During the last two weeks, COVID-19 has hammered Cape Girardeau, Missouri. The community has averaged nearly six new cases each day per 10,000 residents, among the 20 worst COVID-19 rates in the nation.

Cape Girardeau County, near the Missouri Bootheel, reported more than 500 active coronavirus cases on Thursday. That’s the highest daily number since the crisis began in March.

Do we need any more reminders that COVID-19 still poses an imminent danger? Missouri is in the red zone for cases, the White House said in late September. Gov. Mike Parson and his wife both contracted the virus. More than 2,100 Missourians have died from it.

So it’s stunning to learn that nearly half of Missouri’s federal COVID-19 response funds remain unspent. In the latest accounting on her website, Missouri State Auditor Nicole Galloway said the state had spent just $1.6 billion of its $2.9 billion federal allotment for coronavirus mitigation and response.

The state received $2.1 billion from the CARES Act, Washington’s primary COVID-19 response fund.

Some of the money is undoubtedly in the spending pipeline. “We believe we are on track with appropriate levels of spending of the CARES Act funding,” Parson’s office said in a statement.

It’s clear, though, that Missouri has yet to spend millions in federal funds it has available to fight the coronavirus.

Where has Missouri spent its COVID-19 dollars so far? Masks. Equipment and supplies. Aid for school districts, as well as colleges and universities. Public safety.

At more than $500 million, direct aid to Missouri counties is the biggest single expenditure. That spending is appropriate and has helped in the fight against COVID-19.

Yet more must be done.

No one should support spending tax money just to spend it. And the law is clear: Federal coronavirus relief funds must be spent to respond to COVID-19, not to pay for other expenses or fix revenue shortfalls.

But it’s also clear that the state has the resources to do more to improve testing, tracing and COVID-19 prevention in the state.

In an interview on “4Star Politics,” the weekly program produced by The Star and WDAF-TV, Galloway, who is running for governor, criticized the slow pace of Parson’s COVID-19 spending.

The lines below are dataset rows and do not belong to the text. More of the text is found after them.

(* ===== verification/ApprovalProps.v ===== *)
(** * Properties of the approval engine

    Histories of calls: a high-level Action is approved by a human only, and a settled decision
    stays as it was.  Then the exact condition of an automatic approval, replays of a decision, the
    advance of a decided plan, and the two ways an Action is left without a way to a decision. *)

From stdpp Require Import prelude strings gmap.
From S2P Require Import Prelude Enums Errors Tables Lifecycles LifecycleFacts Workflow Db Reconcile.
From S2P Require Import Reconcile ContextJournal ContextStore StateMachine StateMachineFacts.
From S2P Require Import ServiceRuns ApprovalRules Approval ApprovalFacts.

#[local] Open Scope string_scope.

(** ** Calls *)

Inductive acall : Type :=
| CEvaluate (ck : Clock) (ak : ApprovalClock) (a : Action) (cycle : Z) (new : string)
    (advance : bool)
| CEvaluatePlan (ck : Clock) (ak : ApprovalClock) (e : string) (rev cycle : Z)
    (new : string → string)
| CApprove (ck : Clock) (now : Z) (x : string) (p : Principal) (comment did : option string)
| CReject (ck : Clock) (now : Z) (x : string) (p : Principal) (comment did : option string)
| CTimeout (ck : Clock) (now : Z) (x : string) (cycle : Z)
| CScan (ck : Clock) (now : Z) (locked : bool)
| CManual (ck : Clock) (ak : ApprovalClock) (x reason : string) (cycle : Z) (new : string).

Section calls.
Context {St : Type} `{ContextStore St} (env : Env) (ae : ApprovalEnv) (ah : ApprovalHooks).

Definition exec_acall (w : World St) (c : acall) : World St :=
  match c with
  | CEvaluate ck ak a cycle new advance => (evaluate env ae ah ck ak w a cycle new advance).2
  | CEvaluatePlan ck ak e rev cycle new => (evaluate_plan env ae ah ck ak w e rev cycle new).2
  | CApprove ck now x p comment did => (approve env ae ah ck now w x p comment did).2
  | CReject ck now x p comment did => (reject env ae ah ck now w x p comment did).2
  | CTimeout ck now x cycle => (handle_timeout env ae ah ck now w x cycle).2
  | CScan ck now locked => (scan_timeouts env ae ah ck now locked w).2
  | CManual ck ak x reason cycle new =>
      (require_manual_review env ae ah ck ak w x reason cycle new).2
  end.

Definition exec_acalls (w : World St) (l : list acall) : World St := foldl exec_acall w l.

(** ** Who may approve *)

Definition levels (db : Db) : list (string * string) :=
  (λ a, (act_action_id a, act_action_level a)) <$> db_actions db.

Definition auto_labels : list string := enum_value <$> AUTO_APPROVABLE_ACTION_LEVELS.

(** The Action a caller passes to [evaluate] has the level its row has. *)
Definition consistent (lv : list (string * string)) (c : acall) : Prop :=
  match c with
  | CEvaluate _ _ a _ _ _ => ∀ l, (a_action_id a, l) ∈ lv → l = enum_value (a_action_level a)
  | _ => True
  end.

Definition low (lv : list (string * string)) (x : string) : Prop :=
  ∀ l, (x, l) ∈ lv → l ∈ auto_labels.

(** The call is a human approval of [x], and the table holds its record. *)
Definition approved_by (db : Db) (x : string) (c : acall) : Prop :=
  match c with
  | CApprove _ now x' p comment did =>
      x' = x ∧ ∃ r, r ∈ db_approvals db ∧ ap_action_id r = x ∧
        settlement r = (Some (pr_subject p), comment, Some now, did)
  | _ => False
  end.
Definition oscillates (h : list step) : Prop :=
  ∃ pre a b, a ≠ b ∧ step_label <$> h = (pre ++ [a; b; a; b])%list.

(** Which stop reason a full history calls for, in the documented priority order. *)
Definition reason_spec (h : list step) (r : StopReason) : Prop :=
  let many := (GLOBAL_MAX_STEPS ≤ Z.of_nat (length h))%Z in
  let llm := (MAX_TOTAL_LLM_CALLS ≤ steps_of "llm_call" h)%Z in
  let dup := ∃ sig, (MAX_DUPLICATE_TOOL_CALLS < calls_of sig h)%Z in
  match r with
  | StopReason.GLOBAL_MAX_STEPS => many
  | StopReason.MAX_LLM_CALLS => ¬ many ∧ llm
  | StopReason.DUPLICATE_TOOL_CALLS => ¬ many ∧ ¬ llm ∧ dup
  | StopReason.OSCILLATION => ¬ many ∧ ¬ llm ∧ ¬ dup ∧ oscillates h
  | StopReason.NONE => ¬ many ∧ ¬ llm ∧ ¬ dup ∧ ¬ oscillates h
  end.

(** ** The sliding window loses nothing *)

Lemma last_n_app (n : nat) (k l : list string) :
  (n ≤ length l)%nat → last_n n (k ++ l) = last_n n l.
Proof.
  intros Hn. unfold last_n. rewrite length_app, drop_app_ge by lia. f_equal. lia.
Qed.

Lemma last_n_short (n : nat) (l : list string) : (length l ≤ n)%nat → last_n n l = l.
Proof. intros Hn. unfold last_n. by replace (length l - n)%nat with 0%nat by lia. Qed.

Lemma last_n_last_n (m n : nat) (l : list string) :
  (m ≤ n)%nat → last_n m (last_n n l) = last_n m l.
Proof.
  intros Hmn. unfold last_n. rewrite length_drop, drop_drop. f_equal. lia.
Qed.

Lemma last_n_snoc (n : nat) (l : list string) (x : string) :
  last_n (S n) (last_n (S n) l ++ [x]) = last_n (S n) (l ++ [x]).
Proof.
  destruct (decide (length l ≤ S n)%nat) as [Hl|Hl]; [by rewrite (last_n_short _ l)|].
  rewrite <- (take_drop (length l - S n) l) at 2. rewrite <- app_assoc.
  rewrite (last_n_app _ (take _ l)); [done|]. rewrite length_app, length_drop; cbn; lia.
Qed.

Lemma alternates_4 (a b w x y z : string) :
  alternates a b 0 [w; x; y; z] = true ↔ w = a ∧ x = b ∧ y = a ∧ z = b.
Proof.
  cbn. repeat case_bool_decide; cbn; naive_solver.
Qed.

(** Detection sees exactly the histories that end in A, B, A, B with A and B distinct. *)
Lemma detect_oscillation_spec (l : list string) (a b : string) :
  _detect_oscillation l = Some (a, b) ↔ a ≠ b ∧ ∃ pre, l = (pre ++ [a; b; a; b])%list.
Proof.
  unfold _detect_oscillation. change (2 * MAX_OSCILLATION)%nat with 4%nat.
  destruct (Nat.ltb_spec (length l) 4) as [Hl|Hl].
  { split; [done|]. intros [_ [pre ->]]. rewrite length_app in Hl; cbn in Hl; lia. }
  assert (∃ pre w x y z, l = (pre ++ [w; x; y; z])%list) as (pre & w & x & y & z & ->).
  { exists (take (length l - 4) l). pose proof (take_drop (length l - 4) l) as Ht.
    pose proof (length_drop l (length l - 4)) as Hd.
    destruct (drop _ l) as [|w [|x [|y [|z [|]]]]]; cbn in Hd; try lia.
    by exists w, x, y, z. }
  rewrite last_n_app, last_n_short by (cbn; lia).
  destruct (decide (w = x)) as [->|Hwx].
  - rewrite bool_decide_eq_true_2 by done. split; [done|].
    intros [Hab [pre' Heq]]. apply app_inj_2 in Heq as [_ Heq]; [|done]. naive_solver.
  - rewrite bool_decide_eq_false_2 by done.
    destruct (alternates w x 0 [w; x; y; z]) eqn:Halt.
    + apply alternates_4 in Halt as (_ & _ & -> & ->). split.
      * intros [= -> ->]. eauto.
      * intros [Hab [pre' Heq]]. apply app_inj_2 in Heq as [_ Heq]; [|done]. naive_solver.
    + split; [done|]. intros [Hab [pre' Heq]]. apply app_inj_2 in Heq as [_ Heq]; [|done].
      injection Heq as -> -> -> ->. apply not_true_iff_false in Halt. destruct Halt.
      by apply alternates_4.
Qed.
Lemma wedged_round ce c n k w :
  wedged w (ca_tool_name (cl_args c)) →
  ∃ o w', call_round ce c n k w = (Some o, w') ∧ wedged w' (ca_tool_name (cl_args c)) ∧
    ∀ t, count t w' = count t w.
Proof.
  intros (b & Hb & Hs & Hp). unfold call_round.
  assert (∀ r w1, breaker_at w1 (ca_tool_name (cl_args c)) = Some b → (∀ t, count t w1 = count t w) →
    ∃ o w', (let '(o, w2) := _finalize ce r k w1 in (Some o, w2)) = (Some o, w') ∧
      wedged w' (ca_tool_name (cl_args c)) ∧ ∀ t, count t w' = count t w) as Hfin.
  { intros r w1 Hb1 Hc1. destruct (_finalize ce r k w1) as [o w2] eqn:Hf. exists o, w2. split; [done|]. split.
    - exists b. by rewrite (finalize_breaker _ _ _ _ _ _ _ Hf).
    - intros t. rewrite (proj1 (finalize_count t _ _ _ _ _ _ Hf)). apply Hc1. }
  destruct (guard_stops (cl_args c) w); [by apply Hfin|].
  set (w0 := guard_record (cl_args c) _).
  assert (breaker_at w0 (ca_tool_name (cl_args c)) = Some b) as Hb0 by (unfold w0; by destruct n).
  assert (∀ t, count t w0 = count t w) as Hc0.
  { intros t. unfold w0. destruct n; [done|]. rewrite (count_log t (emit _ w)) by done. rewrite count_emit. lia. }
  destruct (breaker_on_breaker _ (allow_request (ce_allow_now ce n)) _ _ Hb0) as [Hok Hb1].
  pose proof (on_breaker_rest (ca_tool_name (cl_args c)) (allow_request (ce_allow_now ce n)) w0) as (Hlog & _).
  destruct (on_breaker _ _ w0) as [ok w2]. cbn [fst snd] in *.
  unfold allow_request in Hok, Hb1. rewrite Hs, Hp in Hok, Hb1. cbn [fst snd] in Hok, Hb1. subst ok.
  cbn [negb]. apply Hfin; [done|]. intros t. rewrite (count_log t _ _ Hlog). apply Hc0.
Qed.

(** No later call gets through, at any time. *)
Lemma wedged_call ce a w :
  wedged w (ca_tool_name a) →
  wedged (executor_call ce a w).2 (ca_tool_name a) ∧ ∀ t, count t (executor_call ce a w).2 = count t w.
Proof.
  intros Hw. unfold executor_call. destruct (get_tool _ _) as [registered|e]; [|done].
  destruct (_ ==? CallNature.VIRTUAL); [done|]. destruct (if _ ==? CallNature.SIDE_EFFECT then _ else _); [done|].
  destruct (match ce_budget ce with Some b => bu_check b | None => None end); [done|].
  destruct (validate_input _ _ _ _); [|done].
  set (w1 := (on_breaker (ca_tool_name a) (pair tt) w).2). set (w2 := emit (call_started _) _).
  assert (wedged w2 (ca_tool_name a)) as Hw2.
  { destruct Hw as (b & Hb & Hrest). exists b. split; [|done].
    destruct (breaker_on_breaker _ (pair tt) _ _ Hb) as [_ Hb1]. fold w1 in Hb1. cbn [snd] in Hb1.
    unfold w2. by destruct (ce_audit_ok ce). }
  assert (∀ t, count t w2 = count t w) as Hc2.
  { intros t. unfold w2. rewrite count_emit, Nat.add_0_r.
    rewrite <-(count_log t w w1) by apply on_breaker_rest.
    destruct (ce_audit_ok ce); [rewrite count_emit; lia|done]. }
  destruct (negb _ && _).
  { destruct (_finalize _ _ _ _) as [o w3] eqn:Hf. cbn [snd]. split.
    - destruct Hw2 as (b & Hb & Hrest). exists b. by rewrite (finalize_breaker _ _ _ _ _ _ _ Hf).
    - intros t. rewrite (proj1 (finalize_count t _ _ _ _ _ _ Hf)). apply Hc2. }
  unfold call_fuel. cbn [call_loop].
  match goal with |- context [call_round ce ?c 0 0 w2] =>
    destruct (wedged_round ce c 0 0 w2 Hw2) as (o & w3 & -> & Hw3 & Hc3) end.
  cbn [snd]. split; [done|]. intros t. by rewrite Hc3.
Qed.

“He’s just not acting with urgency,” she said. “There are hundreds of millions of dollars in CARES Act money stuck at the state, and not being utilized for our economic recovery and to fight this virus.”

The calendar will increase pressure on Missouri to improve its COVID-19 response. In general, federal cash left unspent by the end of the year must be returned to Washington. Missouri must do all it can to spend the money it has available to fight the coronavirus.

On Friday, Sens. Jerry Moran and Pat Roberts of Kansas introduced a bill extending the deadline. Congress should pass it.

On Wednesday, Parson hinted at a possible special session before Election Day to deal with COVID-19 spending. Democrats worry the session would be used to hamstring the governor’s spending authority in case Galloway wins her race against Parson.

That would be unacceptable in the extreme. Missouri must stop playing politics with the coronavirus. The state needs a coordinated, aggressive, full-on assault against COVID-19 wherever it is: schools, nursing homes, workplaces, shops and restaurants.

Missouri has plenty of money for that effort. The governor should lead it — once he recovers from COVID-19.